* [What the exercise asks] Within the data below, find the string "kNormal" and return each line where it occurs.

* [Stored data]
++++++++++
(* ===== verification/Emulate.v ===== *)
(** * Emulate: the emulation of a submit

    Models [EmulatePM4] and [EmulateCallbacksBase] of
    [src/dive_core/common/emulate_pm4.{h,cpp}]: a walk over the packets of the
    indirect buffers (IBs) of a submit that follows calls and chains with an
    explicit stack of five levels, each with a queue of pending IBs. The queue's
    arrays are one list, of which the entries before [m_ib_queue_index] are done;
    arrays are zero-initialized. The assertions are compiled out. *)

From S2P Require Import Prelude Wire Memory Pm4 StateTracker.

#[local] Open Scope Z_scope.

Inductive IbType :=
  kNormal | kCall | kChain | kContextSwitchIb | kDrawState | kBinPrefix | kBinCommon | kFixedStrideDrawTable.

#[global] Instance IbType_eq_dec : EqDecision IbType.
Proof. solve_decision. Defined.

Record IndirectBufferInfo := mkIbInfo {
  info_va_addr : Z;
  info_size_in_dwords : Z;
  info_ib_level : Z;
  info_enable_mask : Z;
  info_skip : bool
}.

(** Enumerations over a byte, which the capture files hold; other values than
    the enumerators are possible. *)
Definition EngineType : Type := Z.
Definition kUniversal : EngineType := 0.
Definition kCompute : EngineType := 1.
Definition kNone : EngineType := 5.

#[global] Instance EngineType_eq_dec : EqDecision EngineType := Z.eq_dec.

Definition QueueType : Type := Z.
Definition kQueueUniversal : QueueType := 0.
Definition kQueueNone : QueueType := 5.

Record SubmitInfo := mkSubmit {
  m_engine_type : EngineType;
  m_queue_type : QueueType;
  m_engine_index : Z;
  m_is_dummy_submit : bool;
  m_ibs : list IndirectBufferInfo
}.

Definition AppendIb (ib : IndirectBufferInfo) (s : SubmitInfo) : SubmitInfo :=
  mkSubmit (m_engine_type s) (m_queue_type s) (m_engine_index s) (m_is_dummy_submit s)
    (m_ibs s ++ [ib]).

(** ** State *)

(** An entry of the queue of pending IBs. *)
Record QueuedIb := mkQueued {
  q_type : IbType;
  q_addr : Z;
  q_size : Z;
  q_skip : bool;
  q_enable_mask : Z
}.

Record IbStack := mkIb {
  m_cur_va : Z;
  m_cur_ib_addr : Z;
  m_cur_ib_size_in_dwords : Z;
  m_cur_ib_skip : bool;
  m_cur_ib_enable_mask : Z;
  m_cur_ib_type : IbType;
  m_ib_queue : list QueuedIb;
  m_ib_queue_index : nat
}.

Definition zero_IbStack : IbStack := mkIb 0 0 0 false 0 kNormal [] 0.

Definition set_cur_va va (ib : IbStack) :=
  mkIb va (m_cur_ib_addr ib) (m_cur_ib_size_in_dwords ib) (m_cur_ib_skip ib) (m_cur_ib_enable_mask ib)
    (m_cur_ib_type ib) (m_ib_queue ib) (m_ib_queue_index ib).
Definition set_cur_skip skip (ib : IbStack) :=
  mkIb (m_cur_va ib) (m_cur_ib_addr ib) (m_cur_ib_size_in_dwords ib) skip (m_cur_ib_enable_mask ib)
    (m_cur_ib_type ib) (m_ib_queue ib) (m_ib_queue_index ib).
Definition set_queue q i (ib : IbStack) :=
  mkIb (m_cur_va ib) (m_cur_ib_addr ib) (m_cur_ib_size_in_dwords ib) (m_cur_ib_skip ib) (m_cur_ib_enable_mask ib)
    (m_cur_ib_type ib) q i.

Definition ib_end (ib : IbStack) : Z := wrap 64 (m_cur_ib_addr ib + m_cur_ib_size_in_dwords ib * 4).

Definition EndOfCurIb (ib : IbStack) : bool := m_cur_ib_skip ib || (ib_end ib <=? m_cur_va ib).

Record EmulateState := mkEmulate {
  m_ib_index : Z;
  m_submit : Z;
  m_ib_stack : list IbStack;
  m_top_of_stack : nat
}.

Definition kTotalIbLevels : nat := 5.
Definition kMaxPendingIbs : nat := 600.

Definition set_stack st (e : EmulateState) := mkEmulate (m_ib_index e) (m_submit e) st (m_top_of_stack e).
Definition set_top n (e : EmulateState) := mkEmulate (m_ib_index e) (m_submit e) (m_ib_stack e) n.
Definition set_ib_index i (e : EmulateState) := mkEmulate i (m_submit e) (m_ib_stack e) (m_top_of_stack e).

(** ** Callbacks

    [EmulateCallbacksBase] is an interface: the callbacks have a state [C] of
    their own. *)
Class EmulateCallbacks (C M : Type) := {
  OnIbStart : Z -> Z -> IndirectBufferInfo -> IbType -> C -> outcome (bool * C);
  OnIbEnd : Z -> Z -> IndirectBufferInfo -> C -> outcome (bool * C);
  OnPacket : Z -> Z -> Z -> Z -> C -> M -> outcome (bool * C * M);
  OnSubmitStart : Z -> SubmitInfo -> C -> C;
  OnSubmitEnd : Z -> SubmitInfo -> C -> C
}.

Section BaseCallbacks.
Context `{AdrenoPm4} {M : Type} `{IMemoryManager M}.

Definition base_OnIbStart (submit_index ib_index : Z) (ib_info : IndirectBufferInfo) (type : IbType)
    (t : EmulateStateTracker) : outcome (bool * EmulateStateTracker) :=
  Done (true, PushEnableMask (info_enable_mask ib_info) t).

Definition base_OnIbEnd (submit_index ib_index : Z) (ib_info : IndirectBufferInfo)
    (t : EmulateStateTracker) : outcome (bool * EmulateStateTracker) :=
  match PopEnableMask t with Some t => Done (true, t) | None => OutOfBounds end.

Definition base_OnPacket (submit_index ib_index va_addr header : Z) (t : EmulateStateTracker) (mem : M)
  : outcome (bool * EmulateStateTracker * M) :=
  Tracker_OnPacket submit_index va_addr header t mem.
End BaseCallbacks.

(** ** A step of the emulation

    The emulator's state, the callbacks' and the memory's (which caches). A
    function that returns [false] ends with [None]. *)
Definition Emu (C M A : Type) : Type :=
  EmulateState * C * M -> outcome (option A * (EmulateState * C * M)).

#[global] Instance Emu_ret {C M} : MRet (Emu C M) := fun A a s => Done (Some a, s).
#[global] Instance Emu_bind {C M} : MBind (Emu C M) := fun A B k m s =>
  match m s with
  | Done (Some a, s) => k a s
  | Done (None, s) => Done (None, s)
  | OutOfBounds => OutOfBounds
  | OutOfFuel => OutOfFuel
  end.

Section Emulator.
Context `{AdrenoPm4} {C M : Type} `{IMemoryManager M} `{EmulateCallbacks C M}.

Definition return_false {A} : Emu C M A := fun s => Done (None, s).
Definition out_of_bounds {A} : Emu C M A := fun s => OutOfBounds.
Definition out_of_fuel {A} : Emu C M A := fun s => OutOfFuel.
Definition get_state : Emu C M EmulateState := fun s => Done (Some (fst (fst s)), s).
Definition update_state (f : EmulateState -> EmulateState) : Emu C M unit := fun s =>
  let '(e, c, mem) := s in Done (Some tt, (f e, c, mem)).

(** A callback whose answer is returned when it is [false]. *)
Definition callback (f : C -> M -> outcome (bool * C * M)) : Emu C M unit := fun s =>
  let '(e, c, mem) := s in
  match f c mem with
  | Done (ok, c, mem) => Done (if ok then Some tt else None, (e, c, mem))
  | OutOfBounds => OutOfBounds
  | OutOfFuel => OutOfFuel
  end.

Definition with_mem (f : C -> outcome (bool * C)) (c : C) (mem : M) : outcome (bool * C * M) :=
  '(ok, c) ← f c; Done (ok, c, mem).

(** An access to the memory. *)
Definition access {A} (f : M -> outcome (A * M)) : Emu C M A := fun s =>
  let '(e, c, mem) := s in
  match f mem with
  | Done (a, mem) => Done (Some a, (e, c, mem))
  | OutOfBounds => OutOfBounds
  | OutOfFuel => OutOfFuel
  end.

Definition get_level (level : nat) : Emu C M IbStack :=
  e ← get_state;
  match m_ib_stack e !! level with Some ib => mret ib | None => out_of_bounds end.

Definition update_level (level : nat) (f : IbStack -> IbStack) : Emu C M unit :=
  ib ← get_level level;
  update_state (fun e => set_stack (<[level := f ib]> (m_ib_stack e)) e).

Definition GetCurIb : Emu C M IbStack := e ← get_state; get_level (m_top_of_stack e).

Definition update_cur (f : IbStack -> IbStack) : Emu C M unit :=
  e ← get_state; update_level (m_top_of_stack e) f.

(** *** Queued IBs *)

Definition QueueIB (ib_addr ib_size_in_dwords : Z) (skip : bool) (ib_type : IbType) (enable_mask : Z) : Emu C M unit :=
  cur ← GetCurIb;
  if ib_size_in_dwords =? 0 then mret tt
  else if (kMaxPendingIbs <=? length (m_ib_queue cur))%nat then return_false
  else update_cur (set_queue
         (m_ib_queue cur ++ [mkQueued ib_type ib_addr ib_size_in_dwords skip enable_mask]) (m_ib_queue_index cur)).

(** The default argument of [QueueIB]. *)
Definition all_passes : Z := 7.

Definition reset_queue : Emu C M unit := update_cur (set_queue [] 0).

(** The IB of a new level, and that of a level after a chain. *)
Definition called_ib (q : QueuedIb) : IbStack :=
  mkIb (q_addr q) (q_addr q) (q_size q) (q_skip q) (q_enable_mask q) (q_type q) [] 0.
Definition chained_ib (q : QueuedIb) (prev : IbStack) : IbStack :=
  mkIb (q_addr q) (q_addr q) (q_size q) (q_skip q) (q_enable_mask q) (m_cur_ib_type prev) (m_ib_queue prev)
    (m_ib_queue_index prev).

Definition start_info (level : nat) (ib : IbStack) : IndirectBufferInfo :=
  mkIbInfo (m_cur_va ib) (m_cur_ib_size_in_dwords ib) (wrap 8 (Z.of_nat level)) (m_cur_ib_enable_mask ib)
    (m_cur_ib_skip ib).

Definition end_info (level : nat) (ib : IbStack) : IndirectBufferInfo :=
  mkIbInfo (m_cur_ib_addr ib) (m_cur_ib_size_in_dwords ib) (wrap 8 (Z.of_nat level)) 0 (m_cur_ib_skip ib).

(** The end of [AdvanceToQueuedIB]: the new IB may not be captured. *)
Definition start_cur_ib : Emu C M unit :=
  e ← get_state;
  cur ← GetCurIb;
  valid ← access (fun mem =>
    Done (memory_IsValid (m_submit e) (m_cur_va cur) (m_cur_ib_size_in_dwords cur * 4) mem, mem));
  let skip := m_cur_ib_skip cur || negb valid in
  update_cur (set_cur_skip skip) ;;
  callback (with_mem
    (OnIbStart (m_submit e) (m_ib_index e) (start_info (m_top_of_stack e) (set_cur_skip skip cur)) (m_cur_ib_type cur))).

Definition AdvanceToQueuedIB : Emu C M unit :=
  e ← get_state;
  let level := m_top_of_stack e in
  prev ← GetCurIb;
  let index := m_ib_queue_index prev in
  match m_ib_queue prev !! index with
  | None => mret tt
  | Some q =>
      (if decide (q_type q = kChain) then
         match m_ib_queue prev !! 0%nat with
         | None => mret tt
         | Some first =>
             if negb (m_cur_va prev =? ib_end prev) then return_false
             else update_level level (chained_ib first)
         end
       else
         (if decide (q_type q = kNormal) then update_state (set_ib_index (Z.of_nat index)) else mret tt) ;;
         update_state (set_top (S level)) ;;
         update_cur (fun _ => called_ib q)) ;;
      update_level level (fun ib => set_queue (m_ib_queue ib) (S index) ib) ;;
      start_cur_ib
  end.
++++++++++
* [Worked solution]
  kNormal | kCall | kChain | kContextSwitchIb | kDrawState | kBinPrefix | kBinCommon | kFixedStrideDrawTable.
Definition zero_IbStack : IbStack := mkIb 0 0 0 false 0 kNormal [] 0.
         (if decide (q_type q = kNormal) then update_state (set_ib_index (Z.of_nat index)) else mret tt) ;;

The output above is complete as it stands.